Reyna asintió con expresión dubitativa, pero declaró que lo intentaría. A la mañana siguiente, cuando se presentó Evaristo Montalvo con Blasa de Gualda, Yonah le dijo al anciano que saliera a dar un largo paseo y después le administró a Blasa dos copas de un licor muy fuerte en el que habían disuelto unos polvos somníferos.

Él y Reyna ayudaron a la anciana a tenderse en la mesa y después la ataron con unas anchas correas de tejido resistente que le impedirían moverse, pero no se le clavarían en la carne, y le ataron las muñecas, los tobillos y la frente.

Yonah tomó el escalpelo más pequeño de la colección de Fierro y le hizo una seña a Reyna.

—Vamos allá.

Cuando Reyna levantó los párpados de la mujer, Yonah practicó unas minúsculas incisiones alrededor del cristalino del ojo izquierdo.

Blasa se estremeció.

—No tardaré mucho —la tranquilizó Yonah.

Utilizando la pequeña y afilada hoja a modo de punto de apoyo, inclinó el empañado cristalino y lo empujó hacia las regiones internas del globo ocular, donde no molestaría. Después repitió el mismo procedimiento con el ojo derecho.

Al terminar, le dio las gracias a Reyna y le dijo que ya podía soltar los párpados de la paciente. A continuación, desataron a Blasa y le cubrieron los ojos con apósitos mojados con agua fría.

Al cabo de un rato, Yonah retiró los apósitos y se inclinó sobre la paciente. Sus ojos cerrados estaban llorando, por lo que él le seco suavemente las mejillas.

—Abrid los ojos, señora Gualda.

Los párpados se abrieron. Parpadeando a la luz, la mujer levantó la vista.

—Tenéis un rostro muy hermoso, señor —dijo sonriendo.

Yonah confiaba en que Bonestruca no estuviera en la casa cuando acudió por segunda vez a la finca de la orilla del río, pero supo disimular su contrariedad cuando el fraile le abrió la puerta. Los tres niños, tras haber descansado de los rigores del viaje, ofrecían un aspecto más saludable y parecían más contentos. Yonah discutió la dieta con la madre, la cual comentó con indiferente orgullo que sus hijos estaban acostumbrados a comer carne y huevos en abundancia.
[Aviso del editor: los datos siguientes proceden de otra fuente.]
Lemma hypot_le_iff (a b r : R) : 0 <= r -> (JS.hypot a b <= r <-> a * a + b * b <= r * r).
Proof.
  intros Hr. pose proof (hypot_nonneg a b) as Hn. pose proof (hypot_sqr a b) as Hs.
  split; intros H; nra.
Qed.

Lemma hypot_lt_iff (a b r : R) : 0 <= r -> (JS.hypot a b < r <-> a * a + b * b < r * r).
Proof.
  intros Hr. pose proof (hypot_nonneg a b) as Hn. pose proof (hypot_sqr a b) as Hs.
  split; intros H; nra.
Qed.

(** ** The generator monad *)

Lemma forPush_length {A} (idx : list nat) (body : nat -> Gen A) random n :
  List.length (fst (forPush idx body random n)) = List.length idx.
Proof.
  revert n. induction idx as [| i rest IH]; intros n; simpl; [reflexivity |].
  unfold bind. destruct (body i random n) as [a n1].
  specialize (IH n1). destruct (forPush rest body random n1) as [out n2].
  simpl in *. now rewrite IH.
Qed.

Lemma forPush_Forall {A} (P : A -> Prop) (idx : list nat) (body : nat -> Gen A) random n :
  (forall i m, P (fst (body i random m))) ->
  Forall P (fst (forPush idx body random n)).
Proof.
  intros HP. revert n. induction idx as [| i rest IH]; intros n; simpl; [constructor |].
  unfold bind. pose proof (HP i n) as Hi. destruct (body i random n) as [a n1].
  specialize (IH n1). destruct (forPush rest body random n1) as [out n2].
  simpl in *. now constructor.
Qed.

Lemma generateIntruder_undetected env i random m :
  detected (fst (generateIntruder env i random m)) = false.
Proof.
  unfold generateIntruder, bind, Math_random, ret.
  destruct (Environment_eqb env dynamic_risk && Nat.ltb 0 i); reflexivity.
Qed.

Lemma threat_index_in_range (r : R) :
  0 <= r < 1 -> (0 <= JS.floor (r * 3) <= 2)%Z.
Proof.
  intros [H0 H1]. unfold JS.floor.
  pose proof (Zfloor_bound (r * 3)) as [Hl Hu].
  split.
  - apply Zfloor_lub. simpl. lra.
  - assert (IZR (Zfloor (r * 3)) < 3) as Hlt by lra.
    apply lt_IZR in Hlt. lia.
Qed.

Example dynamic_risk_obstacle_ids :
  map obs_id (fst (generateObstacles dynamic_risk zeroRandom 0%nat))
  = [ "obs-0"; "obs-1"; "obs-2"; "obs-3"; "obs-4"; "obs-5" ]%string.
Proof. reflexivity. Qed.

Example maze_facility_walls :
  map obs_id (fst (generateObstacles maze_facility zeroRandom 0%nat))
  = [ "wall-0"; "wall-1"; "wall-2"; "wall-3"; "wall-4"; "wall-5"; "wall-6";
      "wall-7"; "wall-8" ]%string.
Proof. reflexivity. Qed.

(** Random draws consumed: two per obstacle of 'dynamic-risk'; for its
    intruders three for the first and five for each of the other seven. *)
Example dynamic_risk_draws :
  snd (generateObstacles dynamic_risk zeroRandom 0%nat) = 12%nat
  /\ snd (generateIntruders dynamic_risk zeroRandom 0%nat) = 38%nat
  /\ snd (generateIntruders open_grid zeroRandom 0%nat) = 12%nat.
Proof. repeat split. Qed.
—Y yo estoy acostumbrado al buen vino —dijo alegremente Bonestruca— y ahora insisto en compartirlo con vos.

Estaba claro que no toleraría una negativa, por lo que Yonah lo acompañó a un estudio, donde tuvo que hacer un esfuerzo para no perder la compostura, pues el lugar albergaba reliquias de la guerra del fraile contra los judíos: un par de filacterias, un casquete y —algo increíble para Yonah— un rollo de la Torá.

En efecto, el vino era muy bueno. Yonah tomó un sorbo procurando no mirar la Torá. Contempló en su lugar al anfitrión que era su enemigo y se preguntó cuándo podría huir de la casa de aquel hombre.
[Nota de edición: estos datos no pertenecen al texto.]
(** [encodeMessage] and [decodeMessage] hand the message to [encode] and
    [decode] of the MessagePack library, which is not part of the
    repository: the decoder is a parameter, and [Obj] is the type of the
    objects it returns.  The cast [as Message] does nothing at run time. *)
Definition decodeMessage {Obj : Type} (decode : list byte -> Outcome Obj) (data : list byte)
    : Outcome Obj :=
  decode data.

End Protocol.

(* ===================================================================== *)
(** * sync.ts: the clock-offset estimator *)
(* ===================================================================== *)

(** The estimator with its times read as rationals.  This module is the
    model for the flags, the window of samples and the order of times;
    the numbers the source computes (round-trip time, offsets, drift) are
    binary64 results and are modelled in [Sync64] below. *)
Module Sync.
Import Protocol.
Local Open Scope Q_scope.

Module SyncSample.
Record t := { offset : Q; rtt : Q; timestamp : Q }.
End SyncSample.
Abbreviation SyncSample := SyncSample.t.

(** [drift] is [None] when the quotient of [calculateDrift] has a zero
    denominator, where the source obtains a non-finite number. *)
Record SyncState := {
  offset : Q;
  roundTripTime : Q;
  drift : option Q;
  samples : list SyncSample;
  lastSyncTime : Q;
  isSynced : bool
}.

Definition createSyncState : SyncState := {|
  offset := 0;
  roundTripTime := 0;
  drift := Some 0;
  samples := [];
  lastSyncTime := 0;
  isSynced := false
|}.

(** [processSyncRequest]: the response echoes [t1] and carries the two
    readings of the source clock. *)
Definition processSyncRequest (request : SyncRequest) (now_t2 now_t3 : Q) : SyncResponse :=
  {| t1 := req_t1 request; t2 := now_t2; t3 := now_t3 |}.

(** The loop of [calculateWeightedOffset]: accumulates [totalWeight] and
    [weightedSum]. *)
Fixpoint weightedLoop (samples : list SyncSample) (totalWeight weightedSum : Q) : Q * Q :=
  match samples with
  | [] => (totalWeight, weightedSum)
  | sample :: rest =>
      let weight := 1 / Qmax (SyncSample.rtt sample) (1 # 10) in
      weightedLoop rest (totalWeight + weight) (weightedSum + SyncSample.offset sample * weight)
  end.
—¿Sabéis jugar a las damas turcas?

—No. Jamás he oído hablar de las damas turcas.

—Es un juego excelente en el que hay que utilizar la inteligencia. Yo os enseñaré —dijo el fraile y, para gran disgusto de Yonah, se levantó y sacó de un estante un tablero que colocó en la mesita junto con dos bolsas de paño.

El tablero estaba dividido en cuadrados claros y oscuros, sesenta y cuatro, según Bonestruca. Cada bolsa contenía doce suaves piedrecitas; las de una de las bolsas eran de color negro mientras que las de la otra eran gris claro.
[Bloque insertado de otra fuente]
(** On a column that converts, when no row passes the filters and the search
    box is empty or holds a pattern that compiles, nothing is raised: the run
    shows no error and goes to its end, and among what it shows are the
    statistics lines, with NaN, and the "no airports" line. *)
Theorem empty_set_raises_nothing
    (float_of_string : string → option float64)
    (sort_values : bool → list (airport float64) → list (airport float64))
    (str_contains : string → result (string → bool))
    (rows : list (csv_row cell)) (w : widgets) (col : list float64) :
  sort_contract sort_values →
  astype_float float_of_string (elevation_col (load rows)) = Ok col →
  filter_stage (assign_elevation (load rows) col) w = Ok [] →
  searchable str_contains w →
  ∃ shown,
    script float_of_string sort_values str_contains rows w [] = (shown, Ok [])
    ∧ Forall (λ e, ¬ is_error e) shown
    ∧ st_write_ft "Minimum Elevation" nan ∈ shown
    ∧ st_write_ft "Maximum Elevation" nan ∈ shown
    ∧ st_write_ft "Average Elevation" nan ∈ shown
    ∧ st_subheader "No airports match the current filters." ∈ shown.
Proof.
  intros Hsort Hcol Hf Hs.
  destruct (script_converted float_of_string sort_values str_contains rows w
              col Hcol) as (out & Hf' & ->).
  rewrite Hf in Hf'. injection Hf' as <-.
  rewrite (sort_contract_nil sort_values false Hsort).
  destruct (views_outcome_searchable sort_values str_contains [] w Hs)
    as (found & Hfound & ->).
  destruct (shown_on_empty_set sort_values w) as [Hbefore Hafter].
  eexists. cbn [fst snd]. split; [reflexivity|].
  split.
  { rewrite !Forall_app.
    eauto using not_error_widgets, not_error_before_search,
      not_error_by_search, not_error_after_search. }
  rewrite Hbefore, Hafter.
  repeat split; rewrite !elem_of_app, !elem_of_cons; auto 20.
Qed.

Lemma empty_set_raises_nothing_witness :
  ∃ shown,
    script float_of_digits stable_sort_values never_contains
      [ csv_field "Alpha Field" "US-NH" (CStr "488") ] vermont_widgets []
    = (shown, Ok [])
    ∧ Forall (λ e, ¬ is_error e) shown
    ∧ st_write_ft "Minimum Elevation" nan ∈ shown
    ∧ st_write_ft "Maximum Elevation" nan ∈ shown
    ∧ st_write_ft "Average Elevation" nan ∈ shown
    ∧ st_subheader "No airports match the current filters." ∈ shown.
Proof.
  apply (empty_set_raises_nothing float_of_digits stable_sort_values
           never_contains [ csv_field "Alpha Field" "US-NH" (CStr "488") ]
           vermont_widgets [fin (Z2Qc 488)]).
  - apply stable_sort_values_contract.
  - reflexivity.
  - reflexivity.
  - by left.
Defined.

(** ** The filter stage, exactly *)

Lemma set_elevation_as_cells (a : airport float64) :
  set_elevation (as_cells a) (elevation_ft a) = a.
Proof. by destruct a as [[] ?]. Qed.

Lemma as_cells_inj (a b : airport float64) : as_cells a = as_cells b → a = b.
Proof.
  destruct a as [[] ?], b as [[] ?]. unfold as_cells, set_elevation. simpl.
  by intros [= -> -> -> -> -> -> -> -> ->].
Qed.

Lemma filter_elevation_elem data m kept (a : airport float64) :
  filter_elevation data m = Ok kept →
  a ∈ kept ↔ as_cells a ∈ data ∧ float_ge (elevation_ft a) m = true.
Proof.
  intros Hk. split; [by apply (filter_elevation_Ok data m kept Hk)|].
  revert kept Hk. induction data as [|b data IH]; simpl; intros kept Hk [Hin Hge].
  - by apply elem_of_nil in Hin.
  - destruct (elevation_ft b) as [x|s] eqn:Hb; [|done].
    destruct (filter_elevation data m) as [kept'|e]; [|done].
    apply elem_of_cons in Hin as [Heq|Hin].
    + subst b. simpl in Hb. injection Hb as <-.
      rewrite Hge in Hk. injection Hk as <-.
      rewrite set_elevation_as_cells. left.
    + specialize (IH kept' eq_refl (conj Hin Hge)).
      destruct (float_ge x m); injection Hk as <-; [by right | done].
Qed.

(** The filter stage keeps exactly the rows of the frame that meet the five
    predicates. *)
Theorem filter_stage_exact (df : list (airport cell)) (w : widgets)
    (out : list (airport float64)) :
  filter_stage df w = Ok out →
  ∀ a : airport float64,
    a ∈ out ↔
    as_cells a ∈ df
    ∧ State a = Some (state w)
    ∧ (show_scheduled w = true → scheduled_service a = "yes")
    ∧ float_ge (elevation_ft a) (min_elevation w) = true
    ∧ type a ∈ airport_types w
    ∧ notnull (latitude_deg a) ∧ notnull (longitude_deg a).
Proof.
  intros (kept & Hk & ->)%filter_stage_Ok a.
  unfold dropna_coords, filter_type.
  rewrite !list_elem_of_filter, (filter_elevation_elem _ _ _ a Hk).
  rewrite filter_scheduled_elem. unfold filter_state.
  rewrite list_elem_of_filter.
  destruct a as [[] ?]; simpl. tauto.
Qed.

Lemma filter_stage_exact_witness :
  ct_airport "Hospital Helipad" "heliport" 41 (fin (Z2Qc 60))
    ∈ connecticut_kept ↔
  as_cells (ct_airport "Hospital Helipad" "heliport" 41 (fin (Z2Qc 60)))
    ∈ connecticut_frame
  ∧ State (ct_airport "Hospital Helipad" "heliport" 41 (fin (Z2Qc 60)))
    = Some (state connecticut_all)
  ∧ (show_scheduled connecticut_all = true
     → scheduled_service
         (ct_airport "Hospital Helipad" "heliport" 41 (fin (Z2Qc 60)))
       = "yes")
  ∧ float_ge
      (elevation_ft
         (ct_airport "Hospital Helipad" "heliport" 41 (fin (Z2Qc 60))))
      (min_elevation connecticut_all) = true
  ∧ type (ct_airport "Hospital Helipad" "heliport" 41 (fin (Z2Qc 60)))
    ∈ airport_types connecticut_all
  ∧ notnull
      (latitude_deg
         (ct_airport "Hospital Helipad" "heliport" 41 (fin (Z2Qc 60))))
  ∧ notnull
      (longitude_deg
         (ct_airport "Hospital Helipad" "heliport" 41 (fin (Z2Qc 60)))).
Proof.
  apply (filter_stage_exact connecticut_frame connecticut_all
           connecticut_kept).
  by vm_compute.
Defined.

(** ** Narrowing the widgets *)

Lemma Z2Qc_le (m m' : Z) : (m ≤ m')%Z → Z2Qc m ≤ Z2Qc m'.
Proof.
  intros H. unfold Qcle, Z2Qc. cbn [this Q2Qc]. rewrite !Qred_correct.
  unfold Qle. simpl. lia.
Qed.

Lemma float_ge_mono x (m m' : Z) :
  (m ≤ m')%Z → float_ge x m' = true → float_ge x m = true.
Proof.
  intros Hm. destruct x as [|q]; simpl; [done|].
  rewrite !bool_decide_eq_true. intros H.
  eapply Qcle_trans; [by apply Z2Qc_le | done].
Qed.

Lemma sublist_filter_impl {A} (P Q : A → Prop)
    `{∀ x, Decision (P x)} `{∀ x, Decision (Q x)} (l' l : list A) :
  (∀ x, P x → Q x) → l' `sublist_of` l → filter P l' `sublist_of` filter Q l.
Proof.
  intros HPQ. induction 1 as [|x l' l _ IH|x l' l _ IH].
  - done.
  - rewrite !filter_cons. destruct (decide (P x)) as [HP|HP].
    + rewrite decide_True by auto. by constructor.
    + destruct (decide (Q x)); [by constructor | done].
  - rewrite (filter_cons Q). destruct (decide (Q x)); [by constructor | done].
Qed.

Lemma filter_elevation_sublist data' data (m m' : Z) kept' kept :
  data' `sublist_of` data → (m ≤ m')%Z →
  filter_elevation data' m' = Ok kept' →
  filter_elevation data m = Ok kept →
  kept' `sublist_of` kept.
Proof.
  intros Hsub Hm. revert kept' kept.
  induction Hsub as [|a data' data _ IH|a data' data _ IH];
    simpl; intros kept' kept Hk' Hk.
  - injection Hk' as <-. apply sublist_nil_l.
  - destruct (elevation_ft a) as [x|s]; [|done].
    destruct (filter_elevation data' m') as [k'|]; [|done].
    destruct (filter_elevation data m) as [k|]; [|done].
    specialize (IH k' k eq_refl eq_refl).
    destruct (float_ge x m') eqn:Hge'.
    + rewrite (float_ge_mono x m m' Hm Hge') in Hk.
      injection Hk' as <-. injection Hk as <-. by constructor.
    + injection Hk' as <-.
      destruct (float_ge x m); injection Hk as <-; [by constructor | done].
  - destruct (elevation_ft a) as [x|s]; [|done].
    destruct (filter_elevation data m) as [k|]; [|done].
    specialize (IH kept' k Hk' eq_refl).
    destruct (float_ge x m); injection Hk as <-; [by constructor | done].
Qed.

Lemma filter_scheduled_narrow {E} (data' data : list (airport E)) b b' :
  data' `sublist_of` data → (b = true → b' = true) →
  filter_scheduled data' b' `sublist_of` filter_scheduled data b.
Proof.
  intros Hsub Hb. destruct b, b'; simpl.
  - by apply sublist_filter_impl.
  - by specialize (Hb eq_refl).
  - etrans; [apply sublist_filter | done].
  - done.
Qed.

(** Moving the widgets towards a stricter selection (ticking the scheduled
    box, raising the minimum elevation, unticking types) for the same state
    only removes rows: what the filter stage then returns is a sub-sequence
    of what it returned before. *)
Theorem filter_stage_narrowing (df : list (airport cell)) (w w' : widgets)
    (out out' : list (airport float64)) :
  state w' = state w →
  (show_scheduled w = true → show_scheduled w' = true) →
  (min_elevation w ≤ min_elevation w')%Z →
  airport_types w' ⊆ airport_types w →
  filter_stage df w = Ok out →
  filter_stage df w' = Ok out' →
  out' `sublist_of` out.
Proof.
  intros Hst Hsched Hmin Hty (kept & Hk & ->)%filter_stage_Ok
    (kept' & Hk' & ->)%filter_stage_Ok.
  rewrite Hst in Hk'.
  assert (Hkept : kept' `sublist_of` kept).
  { apply (filter_elevation_sublist
             (filter_scheduled (filter_state df (state w)) (show_scheduled w'))
             (filter_scheduled (filter_state df (state w)) (show_scheduled w))
             (min_elevation w) (min_elevation w')); [|done..].
    by apply filter_scheduled_narrow. }
  unfold dropna_coords, filter_type.
  apply sublist_filter_impl; [done|].
  apply sublist_filter_impl; [|done].
  intros a Ha. by apply Hty.
Qed.

Lemma filter_stage_narrowing_witness :
  [] `sublist_of`
    [ set_elevation
        (Airport (CsvRow (Some "Hospital Helipad") (Some "Hartford")
                    (Some "heliport") (Some "US-CT") (Some (Z2Qc 41))
                    (Some (Z2Qc (-72))) (CNum (fin (Z2Qc 60))) "no")
                 (Some "Connecticut"))
        (fin (Z2Qc 60)) ].
Proof.
  apply (filter_stage_narrowing heliport_frame connecticut_defaults
           connecticut_narrowed).
  - reflexivity.
  - intros H. reflexivity.
  - simpl. lia.
  - simpl. set_solver.
  - by vm_compute.
  - by vm_compute.
Defined.

(** ** How a run can end *)

(** A run of the script ends in one of three ways.  If [astype(float)]
    fails, the error message is shown and the run stops with
    [StreamlitAPIException] at the page set-up that follows it.  If it
    succeeds no error message is ever shown, and the run goes to its end
    unless the search box is not empty and the search of line 147 raises (on
    a pattern that does not compile, say), in which case the run stops there
    with that exception.  The [TypeError] of line 74 ends no run: a string
    never reaches the comparison. *)
Theorem run_outcome
    (float_of_string : string → option float64)
    (sort_values : bool → list (airport float64) → list (airport float64))
    (str_contains : string → result (string → bool))
    (rows : list (csv_row cell)) (w : widgets) :
  ∃ shown outcome,
    script float_of_string sort_values str_contains rows w []
    = (shown, outcome)
    ∧ ((∃ e, astype_float float_of_string (elevation_col (load rows))
             = Raise e
             ∧ shown = [st_error "Error converting elevation to float: " e]
             ∧ outcome = Raise StreamlitAPIException)
       ∨ (∃ col, astype_float float_of_string (elevation_col (load rows))
                 = Ok col
                 ∧ Forall (λ e, ¬ is_error e) shown
                 ∧ ((searchable str_contains w ∧ ∃ frame, outcome = Ok frame)
                    ∨ (search_term w ≠ ""
                       ∧ ∃ e', str_contains (search_term w) = Raise e'
                               ∧ outcome = Raise e')))).
Proof.
  destruct (astype_float float_of_string (elevation_col (load rows)))
    as [col|e] eqn:Hcol.
  - destruct (script_converted float_of_string sort_values str_contains rows w
                col Hcol) as (out & Hf & ->).
    eexists _, _. split; [reflexivity|]. right. exists col. split; [done|].
    destruct (decide (searchable str_contains w)) as [Hs|Hs].
    + destruct (views_outcome_searchable sort_values str_contains
                  (sort_values false out) w Hs) as (found & Hfound & ->).
      cbn [fst snd]. split.
      * rewrite !Forall_app.
        eauto using not_error_widgets, not_error_before_search,
          not_error_by_search, not_error_after_search.
      * left. eauto.
    + destruct (views_outcome_unsearchable sort_values str_contains
                  (sort_values false out) w Hs) as (e' & Hne & He' & ->).
      cbn [fst snd]. split.
      * rewrite Forall_app.
        eauto using not_error_widgets, not_error_before_search.
      * right. eauto.
  - eexists _, _. split; [|left; exists e; eauto].
    unfold script, mbind, run_bind, bind.
    rewrite (coerce_elevation_Raise _ _ e [] Hcol).
    apply (page_after_output _ _ _ _ _ []).
Qed.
Bonestruca le entregó a Yonah las piedrecitas negras y le indicó que las colocara en los cuadrados oscuros de las dos primeras hileras del tablero mientras él hacía lo mismo con las grises en su lado del tablero.

—¡De esta manera hemos formado cuatro hileras de soldados y ahora estamos en guerra, señor!

El fraile le explicó que el juego consistía en mover una piedra hacia delante en sentido diagonal hacia un cuadrado contiguo vacío.

—El negro mueve primero. Si mi soldado se encuentra en un cuadrado contiguo vacío y tiene un espacio más allá, lo tenéis que capturar y eliminar. Los soldados siempre se mueven hacia delante, pero, cuando un héroe alcanza la fila posterior del adversario, se le corona rey, colocando encima de él otra pieza del mismo color. Esta pieza doble puede moverse hacia delante o hacia atrás, porque a un rey nadie le puede prohibir ir adonde quiera.

—Se conquista un ejército cuando se han capturado todos los soldados del adversario o se les ha bloqueado de tal manera que no se pueden mover. —Bonestruca volvió a colocar las piezas en su sitio—. ¡Y ahora, mi señor médico, venid por mi!

Jugaron cinco partidas. Yonah perdió rápidamente las primeras dos batallas, pero aprendió que no convenía mover las piezas al azar. Varias veces Bonestruca lo atrajo con engaño para que hiciera una jugada errónea, sacrificando uno de sus soldados para apoderarse de varios de los suyos. Al final, Yonah identificó las trampas y logró zafarse de ellas.

—¡Qué rápido aprendéis! —dijo el fraile—. Ya veo que pronto seréis un digno adversario.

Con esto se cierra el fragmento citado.